Enterprise automation is no longer just a vision for JD Edwards users—it’s a reality that organizations are actively shaping today. At INFOCUS 2025, A.J. Schifano, Ervin Rhodes, and Dave Greiner walked through Oracle’s strategy, roadmap, and real-world use cases that prove JD Edwards EnterpriseOne is well on its way to delivering automation at scale across procurement, sales, and manufacturing.

From Process Automation to Enterprise Automation

JD Edwards customers have long leveraged Orchestrator to streamline business processes—automating tasks like creating sales orders, processing purchase orders, or uploading journal entries. But enterprise automation represents the next stage of maturity: tying these automations together across functional areas to improve data quality, uncover insights, and drive continuous improvement.

Schifano compared this evolution to refining digital gold.
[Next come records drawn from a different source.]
(** The value of the last entry under an unsigned key. *)
Definition last_for (key : Z) (m : list (Value * Value)) : option Value :=
  find_map (fun kv => if bool_decide (as_uint kv.1 = Some key) then Some kv.2 else None) (rev m).

Lemma last_for_snoc key m kv :
  last_for key (m ++ [kv]) = if bool_decide (as_uint kv.1 = Some key) then Some kv.2 else last_for key m.
Proof. unfold last_for. rewrite rev_unit. simpl. by destruct (bool_decide _). Qed.

(** The last well-sized AAGUID. *)
Definition last_aaguid (m : list (Value * Value)) : option (list Z) :=
  find_map (fun kv => if bool_decide (as_uint kv.1 = Some 3) then
    match as_bytes kv.2 with Some b => if zlen b =? 16 then Some b else None | None => None end
  else None) (rev m).

Definition strings_for (key : Z) m : list (list Z) :=
  match last_for key m with Some v => collect_strings v | None => [] end.
Definition uint_for (key : Z) m : option Z := last_for key m ≫= as_uint.

(** What getInfo reports, field by field. *)
Definition info_of_map (m : list (Value * Value)) : AuthenticatorInfo :=
  mkInfo (strings_for 1 m) (strings_for 2 m) (default (replicate 16 0) (last_aaguid m))
    (match last_for 4 m with Some v => collect_named_bools v | None => [] end)
    (uint_for 5 m) (match last_for 6 m with Some v => collect_uints v | None => [] end)
    (uint_for 7 m) (uint_for 8 m) (strings_for 9 m)
    (last_for 0x0C m ≫= as_bool) (uint_for 0x0D m) (uint_for 0x0E m) (uint_for 0x0B m).
(* ===== verification/Device.v ===== *)
(** keyroost-resolve/src/device.rs, the device model: capability sets, the row
    a scan gives for each key or token, its badges, and the factory-reset plan.
    The naming data of keyroost-resolve/src/names.rs is part of a row. *)
From S2P Require Export Keyring.

(** * Capabilities *)

Module Caps.
(** A [u16] bit set. *)
Definition FIDO2 : Z := Z.shiftl 1 0.
Definition OATH : Z := Z.shiftl 1 1.
Definition PGP : Z := Z.shiftl 1 2.
Definition PIV : Z := Z.shiftl 1 3.
Definition TOTP : Z := Z.shiftl 1 4.
Definition OTP : Z := Z.shiftl 1 5.
Definition PROG : Z := Z.shiftl 1 6.
Definition U2F_ONLY : Z := Z.shiftl 1 7.
Definition FIDO_PROTOCOL_UNKNOWN : Z := Z.shiftl 1 8.

Definition empty : Z := 0.
Definition has (s c : Z) : bool := negb (Z.land s c =? 0).
Definition insert (s c : Z) : Z := Z.lor s c.
Definition remove (s c : Z) : Z := Z.land s (Z.lxor 0xFFFF c).
Definition is_empty (s : Z) : bool := s =? 0.
End Caps.

(** * The row's data *)

Inductive CapState := Present | Absent | Unverified.
#[export] Instance CapState_eq_dec : EqDecision CapState.
Proof. solve_decision. Defined.
Inductive DeviceKind := Key | Token | ProgToken.
#[export] Instance DeviceKind_eq_dec : EqDecision DeviceKind.
Proof. solve_decision. Defined.

(** names.rs: where a shown name lives, what a scan learned of the name on the key
    itself, and how the row is named. *)
Inductive NameSource := SrcKey | SrcComputer.
Inductive KeyLabel := NotRead | ReadFailed | LblUnsupported | LblAbsent | LblPresent (name : list Z) | Unreadable.
#[export] Instance KeyLabel_eq_dec : EqDecision KeyLabel.
Proof. solve_decision. Defined.
Record Naming := mkNaming {
  nm_plain : option (list Z); nm_source : option NameSource; nm_selectable : bool;
  nm_on_key : KeyLabel; nm_missing_on_key : option (list Z) }.
Definition no_naming : Naming := mkNaming None None false NotRead None.

Record Device := mkDevice {
  d_id : list Z; d_name : option (list Z); d_vendor : list Z; d_model : list Z; d_serial : list Z;
  d_transport : list Z; d_firmware : list Z; d_caps : Z; d_unverified : Z; d_kind : DeviceKind;
  d_hid_path : option (list Z); d_reader : option (list Z); d_hid_serial : option (list Z);
  d_former_serial : option (list Z); d_naming : Naming; d_smart_card_unlisted : bool }.

#[export] Instance Device_inhabited : Inhabited Device :=
  populate (mkDevice [] None [] [] [] [] [] 0 0 Key None None None None no_naming false).

(** [Path] equality compares components: repeated slashes, a trailing slash and
    inner [.] parts do not count. A path is its bytes, as on Unix. *)
Definition path_key (p : list Z) : bool * bool * list (list Z) :=
  let absolute := starts_with [47] p in
  let parts := split_on 47 p in
  let dot := negb absolute && match parts with [46] :: _ => true | _ => false end in
  (absolute, dot, List.filter (fun c => negb (bool_decide (c = []) || bool_decide (c = [46]))) parts).
Definition path_eq (a b : list Z) : bool := bool_decide (path_key a = path_key b).
(** [p.display().to_string()]. *)
Definition path_display (p : list Z) : list Z := from_utf8_lossy p.

Example path_eq_ex : path_eq (s2b "/dev//hidraw0/") (s2b "/dev/./hidraw0") = true /\ path_eq (s2b "dev") (s2b "./dev") = false.
Proof. by vm_compute. Qed.

Section device.
Context `{Unicode}.

Definition model_title (d : Device) : list Z :=
  if existsb is_alphabetic (chars (d_model d)) || bool_decide (d_vendor d = []) then d_model d
  else d_vendor d ++ [32] ++ d_model d.
End device.

Definition cap_state (d : Device) (c : Z) : CapState :=
  if negb (Caps.has (d_caps d) c) then Absent
  else if Caps.has (d_unverified d) c then Unverified else Present.

Definition cap_badge_states (d : Device) : list (list Z * CapState) :=
  if bool_decide (d_kind d = Token) then [(s2b "TOTP token", Present)] else
  let fido := if Caps.has (d_caps d) Caps.U2F_ONLY then s2b "U2F" else s2b "FIDO2" in
  omap (fun '(c, label) => if Caps.has (d_caps d) c then Some (label, cap_state d c) else None)
    [(Caps.FIDO2, fido); (Caps.OATH, s2b "OATH"); (Caps.PGP, s2b "PGP"); (Caps.PIV, s2b "PIV"); (Caps.OTP, s2b "OTP")].
Definition cap_badges (d : Device) : list (list Z) := fst <$> cap_badge_states d.

(** * Factory reset *)

Inductive ResetStep := ROath | ROpenPgp | RToken2Otp | RPiv | RFido.
#[export] Instance ResetStep_eq_dec : EqDecision ResetStep.
Proof. solve_decision. Defined.

Definition step_label (s : ResetStep) : list Z :=
  match s with
  | ROath => s2b "OATH" | ROpenPgp => s2b "OpenPGP" | RPiv => s2b "PIV" | RToken2Otp => s2b "OTP" | RFido => s2b "FIDO2"
  end.

Definition factory_reset_plan (caps : Z) : list ResetStep :=
  (if Caps.has caps Caps.OATH then [ROath] else []) ++
  (if Caps.has caps Caps.PGP then [ROpenPgp] else []) ++
  (if Caps.has caps Caps.OTP then [RToken2Otp] else []) ++
  (if Caps.has caps Caps.PIV then [RPiv] else []) ++
  (if Caps.has caps Caps.FIDO2 && negb (Caps.has caps Caps.U2F_ONLY) && negb (Caps.has caps Caps.FIDO_PROTOCOL_UNKNOWN)
   then [RFido] else []).

Definition exclude_unresettable_piv (plan : list ResetStep) : list ResetStep :=
  List.filter (fun s => negb (bool_decide (s = RPiv))) plan.

Section reset.
Context `{Unicode}.

(** [d.hid_path.is_some() && d.hid_path == target.hid_path]. *)
Definition same_node (d target : Device) : bool :=
  match d_hid_path d, d_hid_path target with Some a, Some b => path_eq a b | _, _ => false end.

Definition serial_less_reset_blockers (target : Device) (devices : list Device) : list (list Z) :=
  if negb (bool_decide (d_serial target = [])) then [] else
  let is_target d := bool_decide (d_id d = d_id target) || same_node d target in
  (fun d => default (model_title d) (d_name d)) <$> List.filter (fun d => negb (is_target d)) devices.
End reset.

Inductive SerialLessReinsert := Fire | Wait | Refuse.

Definition serial_less_reinsert (cand_path : list Z) (devices : list Device) : SerialLessReinsert :=
  match devices with
  | [only] =>
      if match d_hid_path only with Some p => path_eq p cand_path | None => false end && bool_decide (d_serial only = [])
      then Fire else Wait
  | [] => Wait
  | _ => Refuse
  end.

(** * The reset plan *)

Lemma plan_in caps s :
  s ∈ factory_reset_plan caps <->
  match s with
  | ROath => Caps.has caps Caps.OATH = true
  | ROpenPgp => Caps.has caps Caps.PGP = true
  | RToken2Otp => Caps.has caps Caps.OTP = true
  | RPiv => Caps.has caps Caps.PIV = true
  | RFido => Caps.has caps Caps.FIDO2 = true /\ Caps.has caps Caps.U2F_ONLY = false /\
             Caps.has caps Caps.FIDO_PROTOCOL_UNKNOWN = false
  end.
Proof.
  unfold factory_reset_plan. rewrite !elem_of_app.
  destruct (Caps.has caps Caps.OATH), (Caps.has caps Caps.PGP), (Caps.has caps Caps.OTP), (Caps.has caps Caps.PIV),
    (Caps.has caps Caps.FIDO2), (Caps.has caps Caps.U2F_ONLY), (Caps.has caps Caps.FIDO_PROTOCOL_UNKNOWN), s; simpl;
    rewrite ?list_elem_of_singleton, ?elem_of_nil; naive_solver.
Qed.
(** The answers that do not look at names. *)
Definition answers_unnamed (spec : DeviceSpec) (i : nat) : bool :=
  match spec with
  | SpecSerial s => negb (bool_decide (s = [])) && has_serial (devices !!! i) s
  | SpecNumber k => is_number devices i k
  | SpecAny v => negb (bool_decide (v = [])) && has_serial (devices !!! i) v || opt_is (parse_number v) (is_number devices i)
  | _ => false
  end.
Lemma renamed_is_number i k : is_number devices' i k = is_number devices i k.
Proof. unfold is_number. by rewrite renamed_number. Qed.
Lemma renamed_answers_any v i :
  answers devices' (SpecAny v) i = has_name (devices' !!! i) v || answers_unnamed (SpecAny v) i.
Proof.
  cbn [answers answers_unnamed]. rewrite renamed_serial, <- orb_assoc. do 2 f_equal.
  destruct (parse_number v); [|done]. apply renamed_is_number.
Qed.

Lemma candidates_length need : length (candidate_rows devices need) = length (List.filter (admits need) devices).
Proof.
  unfold candidate_rows, order. rewrite <- (total_seq devices) at 2.
  assert (Hmap : forall l, length (List.filter (admits need) ((fun i => devices !!! i) <$> l)) =
    length (List.filter (fun i => admits need (devices !!! i)) l)).
  { induction l as [|i l IH]; [done|]. rewrite fmap_cons. cbn [List.filter]. by destruct (admits need _); cbn [length]; rewrite IH. }
  rewrite Hmap. generalize (list_order_perm devices). induction 1; cbn [List.filter]; try congruence.
  - by destruct (admits _ _); cbn [length]; rewrite IHPermutation.
  - by destruct (admits _ _), (admits _ _).
Qed.
(** Rewriting an array that was read never loses or alters anything on the
    key. Whatever array the key returned, if it parses, then its elements
    (entries, and elements that are not entries) are emitted again byte for
    byte, in order, under a fresh array header and followed by the checksum of
    exactly those bytes; with bytes after the array's end nothing is emitted at
    all; and the emitted array parses to the same elements. *)
Theorem blob_rewrite_preserves (d : list Z) (a : LargeBlobArray) :
  zlen d < 2 ^ 64 -> parse d = Ok a ->
  exists h x raws rest,
    d = h ++ concat raws ++ rest /\ hdr h MT_ARRAY x (zlen raws) /\ item_raw <$> items a = raws /\
    serialize_with_checksum a = (if decide (rest = []) then
      Ok (array_header (zlen raws) ++ concat raws ++
          left16_sha256 (array_header (zlen raws) ++ concat raws))
    else Err (InvalidResponseShape REWRITE_REFUSED)) /\
    parse (array_bytes a) = Ok (mkArray (items a) (array_bytes a) 0).
Proof.
  intros Hz Hp. destruct (parse_valid d a Hz Hp) as [Hv _]. pose proof (parse_array_bytes a Hv) as Hb.
  apply parse_spec in Hp as (raws & rest & Hs & ->). apply split_array_spec in Hs as (h & x & -> & Hh & HF).
  cbn [items] in *.
  assert (item_raw <$> (classify_item <$> raws) = raws) as Hraw.
  { rewrite <- list_fmap_compose. clear -HF. induction HF as [|r raws Hr _ IH]; [done|]. csimpl. f_equal; [|done].
    by apply classify_valid. }
  exists h, x, raws, rest. split_and!; try done.
  - unfold serialize_with_checksum. rewrite array_bytes_concat. cbn [items trailing]. rewrite Hraw, zlen_fmap.
    destruct rest as [|b rest]; [rewrite decide_True by done; by rewrite <- app_assoc|].
    rewrite decide_False by done. pose proof (zlen_nonneg rest).
    rewrite (proj2 (Z.ltb_lt _ _)); [done|]. zlen. lia.
  - rewrite Hb. f_equal. f_equal. rewrite <- list_fmap_compose. apply list_fmap_ext. intros. apply as_read_read.
Qed.

(** An edit changes the one element it names. Adding a note appends one
    entry, which reads back (through serialization and parsing) with its text;
    replacing succeeds exactly when the entry of that number is a keyroost note
    and puts the new note in its place; removing succeeds exactly when there is
    an entry of that number and takes only it away. All other elements, entries
    or not, stay in place. *)
Theorem blob_edits_are_local (a : LargeBlobArray) (idx : nat) (text : list Z) :
  array_valid a -> zlen (items a) < 2 ^ 63 -> text_ok text ->
  (exists r, parse (array_bytes (with_text_note a text)) = Ok r /\
    exists e, items r = (as_read <$> items a) ++ [Entry e] /\ as_text_note e = Some text) /\
  (forall a', with_replaced_note a idx text = Some a' <->
    exists pre e post, entry_at a idx pre e post /\ is_kr_note e = true /\
      a' = changed a (pre ++ Entry (from_text text) :: post)) /\
  (forall a', without_entry a idx = Some a' <->
    exists pre e post, entry_at a idx pre e post /\ a' = changed a (pre ++ post)).
Proof.
  intros [HF Hz] Hz2 Ht. split; [|split; intros; [apply with_replaced_spec|apply without_entry_spec]].
  assert (array_valid (with_text_note a text)) as Hv.
  { apply changed_valid; [|zlen; lia]. apply Forall_app; split; [done|]. constructor; [|done].
    by apply from_text_valid. }
  rewrite (parse_array_bytes _ Hv). eexists. split; [done|]. cbn [items with_text_note changed].
  rewrite fmap_app. eexists. split; [done|]. apply note_text; [done|]. apply Ht.
Qed.

(** The key's name is what was last set. Setting a name succeeds exactly
    when the label and writer have 1 to 64 characters; the array it builds,
    written out and read again, has that name as its last entry, no other name
    entry, and the other elements as they were; clearing leaves no name. *)
Theorem label_set_then_read (a : LargeBlobArray) (l : option DeviceLabel) (n : list Z) :
  array_valid a -> zlen (items a) < 2 ^ 63 -> Bytes n -> zlen n = 12 ->
  match l with Some l => label_wf l | None => True end ->
  match with_label a l n with
  | Err e => e = InvalidLabel /\ exists l0, l = Some l0 /\ label_ok l0 = false
  | Ok a' => exists r, parse (array_bytes a') = Ok r /\
      label r = match l with
                | Some l => Some ((length (entries r) - 1)%nat, l)
                | None => None
                end /\
      List.filter (fun i => negb (is_label_item i)) (items r) =
        as_read <$> List.filter (fun i => negb (is_label_item i)) (items a)
  end.
Proof.
  intros Hv Hz Hn Hn12 Hl. destruct (with_label a l n) as [a'|e] eqn:Hw.
  2:{ unfold with_label in Hw. destruct l as [l|]; [|done]. rewrite encode_entry_spec in Hw.
      destruct (label_ok l) eqn:Hok; [done|]. injection Hw as <-. eauto. }
  destruct (with_label_read_back a l n a' Hv Hz Hn Hn12 Hl Hw) as (Hv' & Hlab & Hrest).
  rewrite (parse_array_bytes _ Hv'). eauto.
Qed.
End properties.

(** * Instances *)

(** Array on a key: one entry, one element that is not an entry. *)
Definition sample : list Z := [0x82] ++ encode_entry (from_text (s2b "hi")) ++ [0x18; 0x2A].
Definition sample_array : LargeBlobArray := default (mkArray [] [] 0) (result_ok (parse sample)).

Lemma blob_rewrite_preserves_witness :
  exists h x raws rest,
    sample = h ++ concat raws ++ rest /\ hdr h MT_ARRAY x (zlen raws) /\ item_raw <$> items sample_array = raws /\
    serialize_with_checksum (H := model_crypto) sample_array = (if decide (rest = []) then
      Ok (array_header (zlen raws) ++ concat raws ++
          left16_sha256 (H := model_crypto) (array_header (zlen raws) ++ concat raws))
    else Err (InvalidResponseShape REWRITE_REFUSED)) /\
    parse (array_bytes sample_array) = Ok (mkArray (items sample_array) (array_bytes sample_array) 0).
Proof.
  assert (parse sample = Ok sample_array) as Hp by (vm_compute; reflexivity).
  exact (@blob_rewrite_preserves model_crypto sample sample_array eq_refl Hp).
Defined.

Lemma blob_edits_are_local_witness :
  (exists r, parse (array_bytes (with_text_note (mkArray [] [] 0) (s2b "x"))) = Ok r /\
    exists e, items r = [] ++ [Entry e] /\ as_text_note e = Some (s2b "x")) /\
  (forall a', with_replaced_note (mkArray [] [] 0) 0 (s2b "x") = Some a' <->
    exists pre e post, entry_at (mkArray [] [] 0) 0 pre e post /\ is_kr_note e = true /\
      a' = changed (mkArray [] [] 0) (pre ++ Entry (from_text (s2b "x")) :: post)) /\
  (forall a', without_entry (mkArray [] [] 0) 0 = Some a' <->
    exists pre e post, entry_at (mkArray [] [] 0) 0 pre e post /\ a' = changed (mkArray [] [] 0) (pre ++ post)).
Proof.
  apply (blob_edits_are_local (mkArray [] [] 0) 0 (s2b "x")).
  - split; [constructor|done].
  - done.
  - split_and!; [by repeat constructor|by eexists|done].
Defined.

(** A name set on an empty array. *)
Lemma label_set_then_read_witness :
  match with_label (H := model_crypto) (mkArray [] [] 0) (Some (mkLabel (s2b "Work") None)) (replicate 12 7) with
  | Err e => e = InvalidLabel /\ exists l0, Some (mkLabel (s2b "Work") None) = Some l0 /\ label_ok l0 = false
  | Ok a' => exists r, parse (array_bytes a') = Ok r /\
      label (H := model_crypto) r = Some ((length (entries r) - 1)%nat, mkLabel (s2b "Work") None) /\
      List.filter (fun i => negb (is_label_item (H := model_crypto) i)) (items r) =
        as_read <$> List.filter (fun i => negb (is_label_item (H := model_crypto) i)) []
  end.
Proof.
  assert (array_valid (mkArray [] [] 0)) as Hv by (split; [constructor|done]).
  assert (label_wf (mkLabel (s2b "Work") None)) as Hl by (split_and!; [by repeat constructor|by eexists|done]).
  assert (Bytes (replicate 12 7)) as Hn by (by repeat constructor).
  exact (@label_set_then_read model_crypto model_crypto_laws (mkArray [] [] 0) (Some (mkLabel (s2b "Work") None))
    (replicate 12 7) Hv eq_refl Hn eq_refl Hl).
Defined.
(* ===== verification/Trace.v ===== *)
(** keyroost-proto/src/trace.rs: the trace line format and the per-thread
    capture, as operations on the capture's state. *)
From S2P Require Export Text.

(** ** The capture *)

(** [CAPTURE]: the lines of the open capture, if one is open. *)
Definition Capture : Type := option (list (list Z)).

Definition begin (_ : Capture) : Capture := Some [].
Definition take_capture (c : Capture) : option (list (list Z)) * Capture := (c, None).
Definition capturing (c : Capture) : bool := bool_decide (is_Some c).

(** [emit(print, line)]: the lines printed to stderr and the capture after. *)
Definition emit (print : bool) (line : list Z) (c : Capture) : list (list Z) * Capture :=
  if negb print && negb (capturing c) then ([], c)
  else (if print then [line] else [],
        match c with Some buf => Some (buf ++ [line]) | None => None end).

(** ** Lines *)

Definition LABEL_WIDTH : Z := 20.

Inductive Dir := Sent | Received | Note.
Definition symbol (d : Dir) : Z := match d with Sent => 62 | Received => 60 | Note => 33 end.

(** U+2026. *)
Definition ELLIPSIS : list Z := [0xE2; 0x80; 0xA6].

Definition abbreviate (value : list Z) : list Z :=
  let cs := chars value in
  if zlen cs <=? 4 then value
  else
    let head := utf8_encode (take 2 cs) in
    let tail := utf8_encode (drop (length cs - 2) cs) in
    head ++ ELLIPSIS ++ tail ++ s2b " (len " ++ dec (zlen cs) ++ s2b ")".

Definition reader_name (name : list Z) : list Z :=
  match find_byte 40 name, rfind_byte 41 name with
  | Some open, Some close =>
      match get_range name (Z.of_nat open + 1) (Z.of_nat close) with
      | None => name
      | Some inner =>
          if (zlen inner <=? 4) || negb (forallb is_ascii_alphanumeric (chars inner)) then name
          else take open name ++ s2b "(" ++ abbreviate inner ++ s2b ")" ++ drop (close + 1) name
      end
  | _, _ => name
  end.

(** ["{:<20}"]: padded with spaces to 20 characters. *)
Definition pad_label (label : list Z) : list Z :=
  label ++ replicate (Z.to_nat (LABEL_WIDTH - zlen (chars label))) 32.

Definition format_line (dir : Dir) (label body : list Z) : list Z :=
  trim_end ([symbol dir; 32] ++ pad_label label ++ [32; 32] ++ body).

Example abbreviate_ex : abbreviate (s2b "12345678") = s2b "12" ++ ELLIPSIS ++ s2b "78 (len 8)".
Proof. reflexivity. Qed.
Example reader_name_ex :
  reader_name (s2b "Solo 2 [CCID/ICCD Interface] (07A95C31) 01 00") =
  s2b "Solo 2 [CCID/ICCD Interface] (07" ++ ELLIPSIS ++ s2b "31 (len 8)) 01 00".
Proof. reflexivity. Qed.
Example format_line_ex : format_line Sent (s2b "select") (s2b "00A4") = s2b "> select                00A4".
Proof. reflexivity. Qed.

(** * Lemmas *)

(** The lines of a run of [emit]s, whatever their print flags. *)
Lemma emit_captured (ls : list (bool * list Z)) (c : Capture) (buf : list (list Z)) :
  c = Some buf ->
  fold_left (fun c pl => (emit pl.1 pl.2 c).2) ls c = Some (buf ++ ls.*2).
Proof.
  revert c buf. induction ls as [|[p l] ls IH]; intros c buf ->; simpl; [by rewrite app_nil_r|].
  rewrite (IH _ (buf ++ [l])).
  - by rewrite <- (assoc_L (++)).
  - unfold emit, capturing. rewrite bool_decide_eq_true_2 by eauto. by rewrite andb_false_r.
Qed.

(** * Properties *)

(** A capture collects exactly the lines emitted on its thread between
    [begin] and [take], in order and whatever each call's print flag, a later
    [begin] discarding what an abandoned capture held; after [take] no capture
    is open, and with none open nothing is kept and only printing calls print. *)
Theorem capture_collects (c : Capture) (ls : list (bool * list Z)) :
  take_capture (fold_left (fun c pl => (emit pl.1 pl.2 c).2) ls (begin c)) = (Some ls.*2, None) /\
  fold_left (fun c pl => (emit pl.1 pl.2 c).2) ls None = None /\
  (forall p l, (emit p l None).1 = if p then [l] else []).
Proof.
  split_and!.
  - unfold begin, take_capture. by rewrite (emit_captured ls _ []).
  - induction ls as [|[p l] ls IH]; [done|]. simpl. unfold emit at 2. by destruct p.
  - by intros [].
Qed.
With automation, the data flowing through JD Edwards becomes richer, more accurate, and timelier than what manual entry can achieve. But just as raw gold must be refined to have value, digital gold must be analyzed and applied in context to generate actionable insights. That’s where JD Edwards’ enterprise automation framework—ingest, model, analyze, solve, and measure—comes into play.

Procurement: Templates and Connected Processes

From the procurement side, Oracle has delivered templates such as procure-to-pay and requisition-to-purchase order. These templates make it simple for business users to generate process models based on existing order activity rules, rather than building every step manually.

Users can view metrics at the process, node, and link levels, filtering by company, business unit, or order type. Even more powerful are snapshots, which allow teams to compare process performance across time periods or business units. For example, procurement leaders can take a snapshot in August, implement changes, and then compare against September’s results to validate improvements.

Connected processes add another layer of context. By linking requisition processes directly to purchase orders, organizations can see how upstream requisition practices affect downstream procurement efficiency—an important step toward holistic process improvement.

Sales and Order-to-Cash

On the sales side, Rhodes highlighted how E1 Pages provide day-to-day visibility for supervisors and managers. With dashboards that track KPIs such as on-time percentage or bottlenecks in picking and shipping, sales leaders can quickly see whether operations are on track.

In contrast, the Process Modeler enables a deeper, more historical analysis of order-to-cash performance. By mapping order activity rules into visual process flows, users can examine how orders move through the system, identify delays, and measure performance over time. For warehouse operations, Oracle introduced a process definition application to fill gaps where order activity rules do not exist, making process modeling more accessible across modules.

Manufacturing: Production Order Visibility

Greiner showcased a delivered E1 Page for production orders, spanning the full lifecycle from order creation through transaction reporting to manufacturing accounting. This page provides real-time KPIs like on-time work order completion and variance tracking, along with alerts for issues such as MRP exceptions or non-conforming materials.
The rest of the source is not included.